A few yards distant from the site of the old church, is the remains of the lower part of an ancient round tower composed of breccia.

The Statistical Survey of 1802, makes reference to the tower, as does the 1855 Kilkenny Archaeological Society.

It is one of five round towers located around the county, the others are at Kilkenny, Tullaherin, Kilree and Grangefertagh. The tower is different from many round towers as it has two doors.

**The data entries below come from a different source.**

(** * Parallel tableau simplex (parallelSimplex.cpp): a shallow embedding

    The tableau [double **tableau] is a [list (list Qc)]: [constraintNumb]
    constraint rows followed by the objective row, each row holding
    [colNumb + 1] entries, the last one being the right-hand side.  Entries
    are exact canonical rationals [Qc], so that the development reasons about
    the algorithm in exact arithmetic; [Qc] has Leibniz equality, which lets
    tableaux be compared with [=].

    The OpenMP reductions [maximo] and [minimo] are modelled by reduction
    trees: the iterations of the reduced loop are split into the lists run by
    the private copies ([RPart]), the shared original value takes part as
    [ROrig], and the partial results are combined by the declared combiner in
    the shape given by the tree.  Every tree whose parts are a permutation of
    the loop's index range is a possible execution, whatever the thread
    count, the chunk size and the [guided] schedule.

    The elimination loop of line 338 is [nowait], and each of its rows reads
    the shared [max.index] at line 341 while the threads that are done with
    their rows may already merge their copies of the reduction of line 349
    into [max].  A schedule says, for each row, how many of those merges the
    read sees ([sc_seen]); the merges into the shared variable are the
    right spine of the reduction tree ([stages]).  With one thread a row
    sees none of them. *)

From Stdlib Require Import QArith Qcanon ZArith Lqa Ascii.
From stdpp Require Import base list numbers sets.

#[global] Instance Qc_inhabited : Inhabited Qc := populate 0%Qc.

(** ** The tableau *)

Abbreviation tab := (list (list Qc)).

(** [tableau[i][j]] *)
Definition get (T : tab) (i j : nat) : Qc := (T !!! i) !!! j.

(** [tableau[i][j] = v] *)
Definition set (T : tab) (i j : nat) (v : Qc) : tab :=
  <[i := <[j := v]> (T !!! i)]> T.

(** ** [struct Compare_Max] / [struct Compare_Min] and their combiners *)

Record Compare_Max := MkMax { max_val : Qc; max_index : Z }.

(** [double val = 0; int index = -1;] *)
Definition Compare_Max_default : Compare_Max := MkMax 0 (-1).

(** A [double] of [Compare_Min]: a finite value or [HUGE_VAL]. *)
Inductive ext := Fin (q : Qc) | HUGE_VAL.

Definition ext_lt (a b : ext) : bool :=
  match a, b with
  | Fin x, Fin y => bool_decide (x < y)%Qc
  | Fin _, HUGE_VAL => true
  | HUGE_VAL, _ => false
  end.

Record Compare_Min := MkMin { min_val : ext; min_index : Z }.

(** [double val = HUGE_VAL; int index = -1;] *)
Definition Compare_Min_default : Compare_Min := MkMin HUGE_VAL (-1).

(** [omp_out = omp_in.val > omp_out.val ? omp_in : omp_out] *)
Definition maximo (omp_in omp_out : Compare_Max) : Compare_Max :=
  if bool_decide (max_val omp_out < max_val omp_in)%Qc then omp_in else omp_out.

(** [omp_out = omp_in.val < omp_out.val ? omp_in : omp_out] *)
Definition minimo (omp_in omp_out : Compare_Min) : Compare_Min :=
  if ext_lt (min_val omp_in) (min_val omp_out) then omp_in else omp_out.

(** ** Reduction trees *)

Inductive red_tree :=
| RPart (js : list nat)
| ROrig
| RNode (l r : red_tree).

(** The loop iterations run by the private copies of a tree. *)
Fixpoint parts (t : red_tree) : list nat :=
  match t with
  | RPart js => js
  | ROrig => []
  | RNode l r => parts l ++ parts r
  end.

(** A tree is a possible execution of a reduction over [for (j = 0; j < k; j++)]. *)
Definition valid_tree (k : nat) (t : red_tree) : Prop := parts t ≡ₚ seq 0 k.

Section Reduce.
  Context {A : Type} (orig : A) (leaf : list nat -> A) (comb : A -> A -> A).

  (** [RNode l r] combines with [omp_in] from [l] and [omp_out] from [r]. *)
Fixpoint reduce (t : red_tree) : A :=
    match t with
    | RPart js => leaf js
    | ROrig => orig
    | RNode l r => comb (reduce l) (reduce r)
    end.

  (** The values the shared variable takes, one merge after the other, when
      the private copies are merged into it one at a time: [RNode l r] merges
      the copy [l] into the value [r] leaves; a tree whose right spine does
      not end in [ROrig] has none. *)
Fixpoint stages (t : red_tree) : list A :=
    match t with
    | RPart _ => []
    | ROrig => [orig]
    | RNode l r => match stages r with [] => [] | st => st ++ [reduce t] end
    end.
End Reduce.

(** The number of merges into the shared variable along the right spine of a
    tree, when the spine ends in [ROrig]. *)
Fixpoint merges (t : red_tree) : option nat :=
  match t with
  | RPart _ => None
  | ROrig => Some 0
  | RNode _ r => option_map S (merges r)
  end.

(** ** One run of the engine (main, lines 281-368) *)

(** How one execution distributes the reduced loops over threads. *)
Record schedule := MkSchedule {
  sc_init : red_tree;            (* the initial scan, lines 294-299 *)
  sc_ratio : nat -> red_tree;    (* the ratio test of iteration k, lines 307-317 *)
  sc_scan : nat -> red_tree;     (* the objective update of iteration k, lines 349-359 *)
  sc_threads : nat;              (* numbThreads *)
  sc_seen : nat -> nat -> nat    (* iteration k, row i: the private copies of the reduction
                                    of line 349 merged into [max] when line 341 reads
                                    [max.index] for row i *)
}.

Record state := MkState {
  st_tab : tab;
  st_max : Compare_Max;
  st_min : Compare_Min;
  st_ni : nat
}.

Inductive outcome :=
| Optimal (T : tab) (ni : nat)   (* the loop exits with [conta == 0] *)
| Unbounded                      (* "Solucao nao encontrada", exit(1) *)
| OutOfBounds                    (* a tableau access outside the matrix *)
| OutOfFuel.                     (* the loop is still running *)

Inductive step_result := Next (s : state) | Halt (o : outcome).

(** Equality of states and results is decidable. *)
#[global] Instance ext_eq_dec : EqDecision ext.
Proof. solve_decision. Defined.
#[global] Instance Compare_Max_eq_dec : EqDecision Compare_Max.
Proof. solve_decision. Defined.
#[global] Instance Compare_Min_eq_dec : EqDecision Compare_Min.
Proof. solve_decision. Defined.
#[global] Instance state_eq_dec : EqDecision state.
Proof. solve_decision. Defined.
#[global] Instance outcome_eq_dec : EqDecision outcome.
Proof. solve_decision. Defined.
#[global] Instance step_result_eq_dec : EqDecision step_result.
Proof. solve_decision. Defined.

(** The process exit status and the printed objective value. *)
Definition exit_status (o : outcome) : option Z :=
  match o with Optimal _ _ => Some 0%Z | Unbounded => Some 1%Z | _ => None end.

Section Engine.
  (** [constraintNumb] is the index of the objective row and [colNumb] the
      index of the right-hand-side column (both decremented in main). *)
  Variables constraintNumb colNumb : nat.

Definition printed_value (o : outcome) : option Qc :=
    match o with Optimal T _ => Some (get T constraintNumb colNumb) | _ => None end.

Definition wf (T : tab) : Prop :=
    length T = S constraintNumb /\ forall i, i <= constraintNumb -> length (T !!! i) = S colNumb.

Nearby is a holy well and Castlemorres Demesne.

==Civil parish==
In 1851, the civil parish of Aghaviller contained the townlands of Aghaviller, Ballinteskin, Ballinva, Barnadown, Bartonsfarm, Boolyglass, Brownstown, Carrickmerlin, Castlemorris, Catstown, Coalpitparks, Condonstown, Croan, Hugginstown, Kingsmountain or Mylerstown, Kyleva, Mabbotstown, Mylerstown or Kingsmountain, Newmarket and Westmoreland.

==Roman Catholic parish==
Part of civil parish of Aghaviller is in the Roman Catholic Parish of Aghaviller (earliest record: b. Oct 1847; m. Feb 1848), and part is in the Roman Catholic Ballyhale Parish (earliest record: b. Aug 1823; m. 1876). It was included within the union of Knocktopher or Ballyhale. Ballyhale was part of Aghaviller Catholic parish prior to September 1847.